In the second case it will work so long as the models used are sufficiently close to the actual components it is built with. The problem here is most manufacturers of SCR, etc, expect them to be used for controlling 50/60Hz power systems, and probably not for high energy pulse discharge, so it is unlikely the model of the SCR is accurate when pushed to extreme values of I and dI/dt.

In some cases you can "read" the SPICE model of a part as it is really a sub-circuit and just a text file you can open. Then you can see how they implemented it as a mixture of basic semiconductor models and added R/C/L to model the real part's packaging, etc.

In the example circuit above the storage capacitor is models as a pure capacitance, in reality it will have some series R & L anyway. Also every part has a blow-up point in surge current, so if you are doing this sort of stuff and want to have more than one bite of the cake you need to check the dV/dt rating of the capacitor as well (which is really a peak-current specification as I = C * dV/dt).

Agree, although to be fair, the spice models do allow more characteristics to be added to them than I have, series r & x, leakage r & x and so on.

But absolutely agree with the interpretation of the results, just looking at the voltage, does not give an indication of the current etc.

In the model it shows the voltage oscillating as expected, but only when you look at the current do you realise the magnitude, any current even approaching this could damage components.

Calculate the fault level on a site, again it's a guide and doesn't in itself indicate the suitability of any equipment

 

[Sanjay kumar]

The thing about simulations that you always have to remember is this:

• If it tells you it won't work, it won't work.
• If it tells you it works, it might work.

In the second case it will work so long as the models used are sufficiently close to the actual components it is built with. The problem here is most manufacturers of SCR, etc, expect them to be used for controlling 50/60Hz power systems, and probably not for high energy pulse discharge, so it is unlikely the model of the SCR is accurate when pushed to extreme values of I and dI/dt.

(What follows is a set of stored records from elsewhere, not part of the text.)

(** * f-box [Either]: a shallow embedding of [src/Either.ts]

    The TypeScript module builds an [Either] as an object literal whose
    properties are closures over the held [value].  Such an object is
    determined by the constructor that built it ([left] or [right]) and by
    [value], so it is modelled as a two-constructor inductive; every
    property initialiser of the two object literals becomes one function
    ([left_map], [right_map], ...), and a method call [e.map(fn)] is the
    dispatch on the constructor of [e].  Equality of model values is
    equality of variant and payload: JavaScript object identity is not
    represented.

    Type parameters are erased at run time, and the classification
    predicates inspect run-time values, so payloads range over one
    universe [any] of JavaScript values.  Functions supplied by the caller
    may have effects and may throw: they live in the monad [M], a state
    monad (over whatever state [State] the caller's functions touch) with
    exceptions. *)

From Stdlib Require Import ZArith String List.
Import ListNotations.
Local Open Scope string_scope.

Module Either.

(** ** JavaScript values *)

#[local] Set Warnings "-register-all,-notation-for-abbreviation".

Section Model.

(** State that caller-supplied functions may read and write. *)
Variable State : Type.
(** Function objects supplied by the caller. *)
Variable Fn : Type.

(** What a property of a foreign (not constructor-built) object holds:
    JSON-like data or a function object. *)
Inductive data : Type :=
| DNull
| DBool (b : bool)
| DNum (n : Z)
| DStr (s : string)
| DFun (f : Fn)
| DObj (props : list (string * data)).

(** The universe [any].  Numbers are the integer-valued ones plus [NaN];
    [VObj] is a plain object given by its own properties (first binding of
    a key wins); [VEither] is an object built by [left] or [right]. *)
Inductive any : Type :=
| VUndefined
| VNull
| VBool (b : bool)
| VNum (n : Z)
| VNaN
| VStr (s : string)
| VFun (f : Fn)
| VObj (props : list (string * data))
| VEither (e : Either)
with Either : Type :=
| left (value : any)
| right (value : any).

(** What a [throw] carries: a [TypeError] raised by the run time, or any
    value thrown by a caller-supplied function. *)
Inductive exn : Type :=
| TypeError (msg : string)
| Thrown (v : any).

Inductive outcome (A : Type) : Type :=
| Return (a : A)
| Throw (err : exn).
Arguments Return {A} a.
Arguments Throw {A} err.

(** Computations: run from a state, end in an outcome and a state. *)
Definition M (A : Type) : Type := State -> outcome A * State.

Definition ret {A} (a : A) : M A := fun s => (Return a, s).

Definition throw {A} (err : exn) : M A := fun s => (Throw err, s).

Definition bind {A B} (m : M A) (k : A -> M B) : M B :=
  fun s =>
    match m s with
    | (Return a, s') => k a s'
    | (Throw err, s') => (Throw err, s')
    end.

Notation "x <- m ;; k" := (bind m (fun x => k))
  (at level 61, m at next level, right associativity).

(** Behaviour of a caller-supplied function object called with one
    argument. *)
Variable call : Fn -> any -> M any.

(** Behaviour of a caller-supplied function object called with two
    callbacks, the way [isLeft] and [isRight] call the [match] that a tagged
    object carries. *)
Variable call_match : Fn -> (any -> M any) -> (any -> M any) -> M any.

(** ** Run-time primitives used by the module *)

Definition of_data (d : data) : any :=
  match d with
  | DNull => VNull
  | DBool b => VBool b
  | DNum n => VNum n
  | DStr s => VStr s
  | DFun f => VFun f
  | DObj props => VObj props
  end.

Fixpoint assoc (key : string) (props : list (string * data)) : option data :=
  match props with
  | [] => None
  | (k, d) :: rest => if String.eqb k key then Some d else assoc key rest
  end.

(** [ToBoolean]. *)
Definition truthy (v : any) : bool :=
  match v with
  | VUndefined | VNull | VNaN => false
  | VBool b => b
  | VNum n => negb (Z.eqb n 0)
  | VStr s => negb (String.eqb s "")
  | VFun _ | VObj _ | VEither _ => true
  end.

Definition typeof (v : any) : string :=
  match v with
  | VUndefined => "undefined"
  | VNull => "object"
  | VBool _ => "boolean"
  | VNum _ | VNaN => "number"
  | VStr _ => "string"
  | VFun _ => "function"
  | VObj _ | VEither _ => "object"
  end.

(** [v === true]. *)
Definition strict_eq_true (v : any) : bool :=
  match v with
  | VBool true => true
  | _ => false
  end.

(** The property read [o.isEither].  Both object literals of the module
    set [isEither: true]; a plain object yields its own property or
    [undefined]; reading a property of [null] or [undefined] throws. *)
Definition get_isEither (o : any) : M any :=
  match o with
  | VUndefined | VNull =>
      throw (TypeError "Cannot read properties of null or undefined")
  | VEither _ => ret (VBool true)
  | VObj props =>
      match assoc "isEither" props with
      | Some d => ret (of_data d)
      | None => ret VUndefined
      end
  | _ => ret VUndefined
  end.

(** [a && b]: [b] is evaluated only when [a] is truthy, and a falsy [a] is
    itself the result. *)
Definition js_and (a b : M any) : M any :=
  x <- a ;; if truthy x then b else ret x.

(** The call [fn(arg)] of a value. *)
Definition call_value (fn : any) (arg : any) : M any :=
  match fn with
  | VFun f => call f arg
  | _ => throw (TypeError "fn is not a function")
  end.

(** ** The object built by [left(value)] (Either.ts, lines 197-210) *)

Definition left_map (value : any) (_fn : any -> M any) : M Either :=
  ret (left value).

Definition left_apply (value : any) (_boxValue : Either) : M Either :=
  ret (left value).

Definition left_flatMap (value : any) (_fn : any -> M Either) : M Either :=
  ret (left value).

Definition left_getValue (value : any) : any := value.

Definition left_orElse (value : any) (defaultValue : Either) : Either :=
  defaultValue.

Definition left_getOrElse (value : any) (defaultValue : any) : any :=
  defaultValue.

Definition left_match {U} (value : any) (onLeft _onRight : any -> M U) : M U :=
  onLeft value.

(** The aliases of a [Left] are closures of their own. *)
Definition left_map_op (value : any) (_fn : any -> M any) : M Either :=
  ret (left value).

Definition left_apply_op (value : any) (_boxValue : Either) : M Either :=
  ret (left value).

Definition left_flatMap_op (value : any) (_fn : any -> M Either) : M Either :=
  ret (left value).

In some cases you can "read" the SPICE model of a part as it is really a sub-circuit and just a text file you can open. Then you can see how they implemented it as a mixture of basic semiconductor models and added R/C/L to model the real part's packaging, etc.

In the example circuit above the storage capacitor is models as a pure capacitance, in reality it will have some series R & L anyway. Also every part has a blow-up point in surge current, so if you are doing this sort of stuff and want to have more than one bite of the cake you need to check the dV/dt rating of the capacitor as well (which is really a peak-current specification as I = C * dV/dt).

Thank you for valuable information!

According to datasheet maximum peak current of single pulse is specified with 1000A per component.
I Am using 10 in parallel

 

[pc1966]

According to datasheet maximum peak current of single pulse is specified with 1000A per component.
I Am using 10 in parallel

You will need to take steps to ensure they share the current equally, so a very small R or similar for each to make that happen (that could be 10 equal moderate lengths of medium-size wire from capacitors to load/switching point).

Also if one capacitor fails the other 9 will dump their energy in to the failed one. I would recommend a metal box to contain any fragments or flames...

 

[DPG]

I think he means 10 x SCRs in parallel. I'm a bit out of touch, but don't you need to use some low value 'balancing' resistors?